(* ===== verification/IpFragment.v ===== *)
(** * Reassembly of IP fragments: [native/src/ip_stack.c]

    [ch_ip_stack_fragment_store] collects the fragments of a datagram in a flow
    (payload buffer, bitmap of the bytes received, header of the first
    fragment) and returns the packet once it is complete;
    [ch_ip_stack_prepare_input_packet] recognises fragments in the packets read
    from the TUN device. *)

From S2P Require Import Prelude CLib IpWire IpDns.

Module Fragment.
Import Wire Dns.

Definition CH_IP_STACK_FRAGMENT_FLOW_LIMIT : Z := 64.
Definition CH_IP_STACK_FRAGMENT_TIMEOUT_MS : Z := 30000.
Definition CH_IP_STACK_FRAGMENT_DATA_CAPACITY : Z := 65535.
Definition CH_IP_STACK_FRAGMENT_COVERAGE_BYTES : Z := 8192.

Record fragment_flow : Type := mk_flow {
  f_source_address : bytes;
  f_target_address : bytes;
  f_header : bytes;                (** the first [header_length] bytes of [header] *)
  f_data : bytes;                  (** 65535 bytes from [malloc] *)
  f_coverage : bytes;              (** the bitmap, 8192 bytes from [calloc] *)
  f_next_header_offset : Z;
  f_total_payload_length : Z;
  f_covered_length : Z;
  f_identifier : Z;
  f_address_family : address_family;
  f_protocol : Z;
  f_total_known : bool;
  f_have_first : bool;
  f_dead : bool;
  f_last_activity : Z
}.

(** [fragment_flows] (newest first) and [fragment_flow_count] of the stack. *)
Record fragment_table : Type := mk_table {
  fragment_flows : list fragment_flow;
  fragment_flow_count : Z
}.

(** ** The bitmap *)

Definition ch_ip_stack_fragment_covered (coverage : bytes) (offset : Z) : result bool :=
  b ← rd coverage (Z.shiftr offset 3);
  Done (negb (Z.land b (u8 (Z.shiftl 1 (Z.land offset 7))) =? 0)).

Definition ch_ip_stack_fragment_mark (coverage : bytes) (offset : Z) : result bytes :=
  b ← rd coverage (Z.shiftr offset 3);
  wr coverage (Z.shiftr offset 3) [u8 (Z.lor b (u8 (Z.shiftl 1 (Z.land offset 7))))].

(** The two loops over the offsets of a fragment. *)
Fixpoint any_covered (n : nat) (coverage : bytes) (offset : Z) : result bool :=
  match n with
  | O => Done false
  | S n' =>
      c ← ch_ip_stack_fragment_covered coverage offset;
      if (c : bool) then Done true else any_covered n' coverage (offset + 1)
  end.

Fixpoint mark_range (n : nat) (coverage : bytes) (offset : Z) : result bytes :=
  match n with
  | O => Done coverage
  | S n' =>
      coverage ← ch_ip_stack_fragment_mark coverage offset;
      mark_range n' coverage (offset + 1)
  end.

(** ** Flows *)

Definition flow_is (af : address_family) (source target : bytes) (identifier protocol : Z)
    (flow : fragment_flow) : bool :=
  let n := Z.to_nat (ch_ip_stack_address_length af) in
  negb (f_dead flow) && bool_decide (f_address_family flow = af)
  && (f_identifier flow =? identifier) && (f_protocol flow =? protocol)
  && beq (take n (f_source_address flow)) (take n source)
  && beq (take n (f_target_address flow)) (take n target).

(** The position of the flow in the list. *)
Definition ch_ip_stack_fragment_find (table : fragment_table) (af : address_family)
    (source target : bytes) (identifier protocol : Z) : option (nat * fragment_flow) :=
  list_find (fun f => flow_is af source target identifier protocol f = true)
    (fragment_flows table).

Definition ch_ip_stack_fragment_sweep (table : fragment_table) : fragment_table :=
  mk_table (filter (fun f => f_dead f = false) (fragment_flows table))
    (fragment_flow_count table
     - lenZ (filter (fun f => f_dead f = true) (fragment_flows table))).

(** A fresh flow; [junk] is what [malloc] left in the payload buffer. *)
Definition new_flow (af : address_family) (source target : bytes) (identifier protocol now : Z)
    (junk : bytes) : fragment_flow :=
  let n := ch_ip_stack_address_length af in
  let pad a := take (Z.to_nat n) a ++ replicate (Z.to_nat (16 - n)) 0 in
  mk_flow (pad source) (pad target) [] junk
    (replicate (Z.to_nat CH_IP_STACK_FRAGMENT_COVERAGE_BYTES) 0)
    0 0 0 identifier af protocol false false false now.

Definition ch_ip_stack_fragment_create (table : fragment_table) (af : address_family)
    (source target : bytes) (identifier protocol now : Z) (junk : bytes) (mem buffers : bool)
    : result fragment_table :=
  if fragment_flow_count table >=? CH_IP_STACK_FRAGMENT_FLOW_LIMIT then
    fail CH_ERROR_INVALID_STATE (str "native IP fragment flow limit reached")
  else if negb mem then
    fail CH_ERROR_OUT_OF_MEMORY (str "allocate IP fragment flow")
  else if negb buffers then
    fail CH_ERROR_OUT_OF_MEMORY (str "allocate IP fragment buffers")
  else
    Done (mk_table (new_flow af source target identifier protocol now junk :: fragment_flows table)
            (fragment_flow_count table + 1)).

(** ** Storing one fragment *)

Record fragment : Type := mk_fragment {
  frag_header : bytes;             (** the bytes before the payload *)
  frag_next_header_offset : Z;
  frag_offset : Z;
  frag_payload : bytes;
  frag_more : bool
}.

(** What happens to the flow: it stays, or it is marked dead and swept. *)
Inductive verdict : Type :=
| Keep (flow : fragment_flow)
| Drop (r : result bytes).

(** The reassembled packet of a complete flow. *)
Definition build_packet (flow : fragment_flow) : result bytes :=
  let packet_length := lenZ (f_header flow) + f_total_payload_length flow in
  payload ← rds (f_data flow) 0 (f_total_payload_length flow);
  let packet := f_header flow ++ payload in
  match f_address_family flow with
  | AF_INET =>
      packet ← ch_ip_stack_write_u16 packet 2 (u16 packet_length);
      field ← ch_ip_stack_read_u16 packet 6;
      packet ← ch_ip_stack_write_u16 packet 6 (Z.land field 16384);
      packet ← wr packet 10 [0; 0];
      header ← rds packet 0 (lenZ (f_header flow));
      ch_ip_stack_write_u16 packet 10 (ch_ip_stack_checksum header)
  | AF_INET6 =>
      if f_next_header_offset flow >=? lenZ (f_header flow) then
        fail CH_ERROR_INTERNAL (str "invalid saved IPv6 extension chain")
      else
        packet ← wr packet (f_next_header_offset flow) [f_protocol flow];
        ch_ip_stack_write_u16 packet 4 (u16 (packet_length - 40))
  end.

(** The flow with the fragment's bytes added. *)
Definition add_payload (flow : fragment_flow) (frag : fragment) (now : Z) : result fragment_flow :=
  data ← wr (f_data flow) (frag_offset frag) (frag_payload frag);
  coverage ← mark_range (length (frag_payload frag)) (f_coverage flow) (frag_offset frag);
  Done (mk_flow (f_source_address flow) (f_target_address flow) (f_header flow) data coverage
          (f_next_header_offset flow) (f_total_payload_length flow)
          (f_covered_length flow + lenZ (frag_payload frag))
          (f_identifier flow) (f_address_family flow) (f_protocol flow)
          (f_total_known flow) (f_have_first flow) (f_dead flow) now).

Definition set_first (flow : fragment_flow) (frag : fragment) : fragment_flow :=
  mk_flow (f_source_address flow) (f_target_address flow) (frag_header frag) (f_data flow)
    (f_coverage flow) (frag_next_header_offset frag) (f_total_payload_length flow)
    (f_covered_length flow) (f_identifier flow) (f_address_family flow) (f_protocol flow)
    (f_total_known flow) true (f_dead flow) (f_last_activity flow).

Definition set_total (flow : fragment_flow) (total : Z) : fragment_flow :=
  mk_flow (f_source_address flow) (f_target_address flow) (f_header flow) (f_data flow)
    (f_coverage flow) (f_next_header_offset flow) total
    (f_covered_length flow) (f_identifier flow) (f_address_family flow) (f_protocol flow)
    true (f_have_first flow) (f_dead flow) (f_last_activity flow).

++++++++++++++++++++

== INSTRUCTIONS TO FOLLOW ==
Please transcribe each entry exactly, keeping every word as it is.

== YOUR RESPONSE ==
(* ===== verification/IpFragment.v ===== *)
(** * Reassembly of IP fragments: [native/src/ip_stack.c]

    [ch_ip_stack_fragment_store] collects the fragments of a datagram in a flow
    (payload buffer, bitmap of the bytes received, header of the first
    fragment) and returns the packet once it is complete;
    [ch_ip_stack_prepare_input_packet] recognises fragments in the packets read
    from the TUN device. *)

From S2P Require Import Prelude CLib IpWire IpDns.

Module Fragment.
Import Wire Dns.

Definition CH_IP_STACK_FRAGMENT_FLOW_LIMIT : Z := 64.
Definition CH_IP_STACK_FRAGMENT_TIMEOUT_MS : Z := 30000.
Definition CH_IP_STACK_FRAGMENT_DATA_CAPACITY : Z := 65535.
Definition CH_IP_STACK_FRAGMENT_COVERAGE_BYTES : Z := 8192.

Record fragment_flow : Type := mk_flow {
  f_source_address : bytes;
  f_target_address : bytes;
  f_header : bytes;                (** the first [header_length] bytes of [header] *)
  f_data : bytes;                  (** 65535 bytes from [malloc] *)
  f_coverage : bytes;              (** the bitmap, 8192 bytes from [calloc] *)
  f_next_header_offset : Z;
  f_total_payload_length : Z;
  f_covered_length : Z;
  f_identifier : Z;
  f_address_family : address_family;
  f_protocol : Z;
  f_total_known : bool;
  f_have_first : bool;
  f_dead : bool;
  f_last_activity : Z
}.

(** [fragment_flows] (newest first) and [fragment_flow_count] of the stack. *)
Record fragment_table : Type := mk_table {
  fragment_flows : list fragment_flow;
  fragment_flow_count : Z
}.

(** ** The bitmap *)

Definition ch_ip_stack_fragment_covered (coverage : bytes) (offset : Z) : result bool :=
  b ← rd coverage (Z.shiftr offset 3);
  Done (negb (Z.land b (u8 (Z.shiftl 1 (Z.land offset 7))) =? 0)).

Definition ch_ip_stack_fragment_mark (coverage : bytes) (offset : Z) : result bytes :=
  b ← rd coverage (Z.shiftr offset 3);
  wr coverage (Z.shiftr offset 3) [u8 (Z.lor b (u8 (Z.shiftl 1 (Z.land offset 7))))].

(** The two loops over the offsets of a fragment. *)
Fixpoint any_covered (n : nat) (coverage : bytes) (offset : Z) : result bool :=
  match n with
  | O => Done false
  | S n' =>
      c ← ch_ip_stack_fragment_covered coverage offset;
      if (c : bool) then Done true else any_covered n' coverage (offset + 1)
  end.

Fixpoint mark_range (n : nat) (coverage : bytes) (offset : Z) : result bytes :=
  match n with
  | O => Done coverage
  | S n' =>
      coverage ← ch_ip_stack_fragment_mark coverage offset;
      mark_range n' coverage (offset + 1)
  end.

(** ** Flows *)

Definition flow_is (af : address_family) (source target : bytes) (identifier protocol : Z)
    (flow : fragment_flow) : bool :=
  let n := Z.to_nat (ch_ip_stack_address_length af) in
  negb (f_dead flow) && bool_decide (f_address_family flow = af)
  && (f_identifier flow =? identifier) && (f_protocol flow =? protocol)
  && beq (take n (f_source_address flow)) (take n source)
  && beq (take n (f_target_address flow)) (take n target).

(** The position of the flow in the list. *)
Definition ch_ip_stack_fragment_find (table : fragment_table) (af : address_family)
    (source target : bytes) (identifier protocol : Z) : option (nat * fragment_flow) :=
  list_find (fun f => flow_is af source target identifier protocol f = true)
    (fragment_flows table).

Definition ch_ip_stack_fragment_sweep (table : fragment_table) : fragment_table :=
  mk_table (filter (fun f => f_dead f = false) (fragment_flows table))
    (fragment_flow_count table
     - lenZ (filter (fun f => f_dead f = true) (fragment_flows table))).

(** A fresh flow; [junk] is what [malloc] left in the payload buffer. *)
Definition new_flow (af : address_family) (source target : bytes) (identifier protocol now : Z)
    (junk : bytes) : fragment_flow :=
  let n := ch_ip_stack_address_length af in
  let pad a := take (Z.to_nat n) a ++ replicate (Z.to_nat (16 - n)) 0 in
  mk_flow (pad source) (pad target) [] junk
    (replicate (Z.to_nat CH_IP_STACK_FRAGMENT_COVERAGE_BYTES) 0)
    0 0 0 identifier af protocol false false false now.

Definition ch_ip_stack_fragment_create (table : fragment_table) (af : address_family)
    (source target : bytes) (identifier protocol now : Z) (junk : bytes) (mem buffers : bool)
    : result fragment_table :=
  if fragment_flow_count table >=? CH_IP_STACK_FRAGMENT_FLOW_LIMIT then
    fail CH_ERROR_INVALID_STATE (str "native IP fragment flow limit reached")
  else if negb mem then
    fail CH_ERROR_OUT_OF_MEMORY (str "allocate IP fragment flow")
  else if negb buffers then
    fail CH_ERROR_OUT_OF_MEMORY (str "allocate IP fragment buffers")
  else
    Done (mk_table (new_flow af source target identifier protocol now junk :: fragment_flows table)
            (fragment_flow_count table + 1)).

(** ** Storing one fragment *)

Record fragment : Type := mk_fragment {
  frag_header : bytes;             (** the bytes before the payload *)
  frag_next_header_offset : Z;
  frag_offset : Z;
  frag_payload : bytes;
  frag_more : bool
}.

(** What happens to the flow: it stays, or it is marked dead and swept. *)
Inductive verdict : Type :=
| Keep (flow : fragment_flow)
| Drop (r : result bytes).

(** The reassembled packet of a complete flow. *)
Definition build_packet (flow : fragment_flow) : result bytes :=
  let packet_length := lenZ (f_header flow) + f_total_payload_length flow in
  payload ← rds (f_data flow) 0 (f_total_payload_length flow);
  let packet := f_header flow ++ payload in
  match f_address_family flow with
  | AF_INET =>
      packet ← ch_ip_stack_write_u16 packet 2 (u16 packet_length);
      field ← ch_ip_stack_read_u16 packet 6;
      packet ← ch_ip_stack_write_u16 packet 6 (Z.land field 16384);
      packet ← wr packet 10 [0; 0];
      header ← rds packet 0 (lenZ (f_header flow));
      ch_ip_stack_write_u16 packet 10 (ch_ip_stack_checksum header)
  | AF_INET6 =>
      if f_next_header_offset flow >=? lenZ (f_header flow) then
        fail CH_ERROR_INTERNAL (str "invalid saved IPv6 extension chain")
      else
        packet ← wr packet (f_next_header_offset flow) [f_protocol flow];
        ch_ip_stack_write_u16 packet 4 (u16 (packet_length - 40))
  end.

(** The flow with the fragment's bytes added. *)
Definition add_payload (flow : fragment_flow) (frag : fragment) (now : Z) : result fragment_flow :=
  data ← wr (f_data flow) (frag_offset frag) (frag_payload frag);
  coverage ← mark_range (length (frag_payload frag)) (f_coverage flow) (frag_offset frag);
  Done (mk_flow (f_source_address flow) (f_target_address flow) (f_header flow) data coverage
          (f_next_header_offset flow) (f_total_payload_length flow)
          (f_covered_length flow + lenZ (frag_payload frag))
          (f_identifier flow) (f_address_family flow) (f_protocol flow)
          (f_total_known flow) (f_have_first flow) (f_dead flow) now).

Definition set_first (flow : fragment_flow) (frag : fragment) : fragment_flow :=
  mk_flow (f_source_address flow) (f_target_address flow) (frag_header frag) (f_data flow)
    (f_coverage flow) (frag_next_header_offset frag) (f_total_payload_length flow)
    (f_covered_length flow) (f_identifier flow) (f_address_family flow) (f_protocol flow)
    (f_total_known flow) true (f_dead flow) (f_last_activity flow).

Definition set_total (flow : fragment_flow) (total : Z) : fragment_flow :=
  mk_flow (f_source_address flow) (f_target_address flow) (f_header flow) (f_data flow)
    (f_coverage flow) (f_next_header_offset flow) total
    (f_covered_length flow) (f_identifier flow) (f_address_family flow) (f_protocol flow)
    true (f_have_first flow) (f_dead flow) (f_last_activity flow).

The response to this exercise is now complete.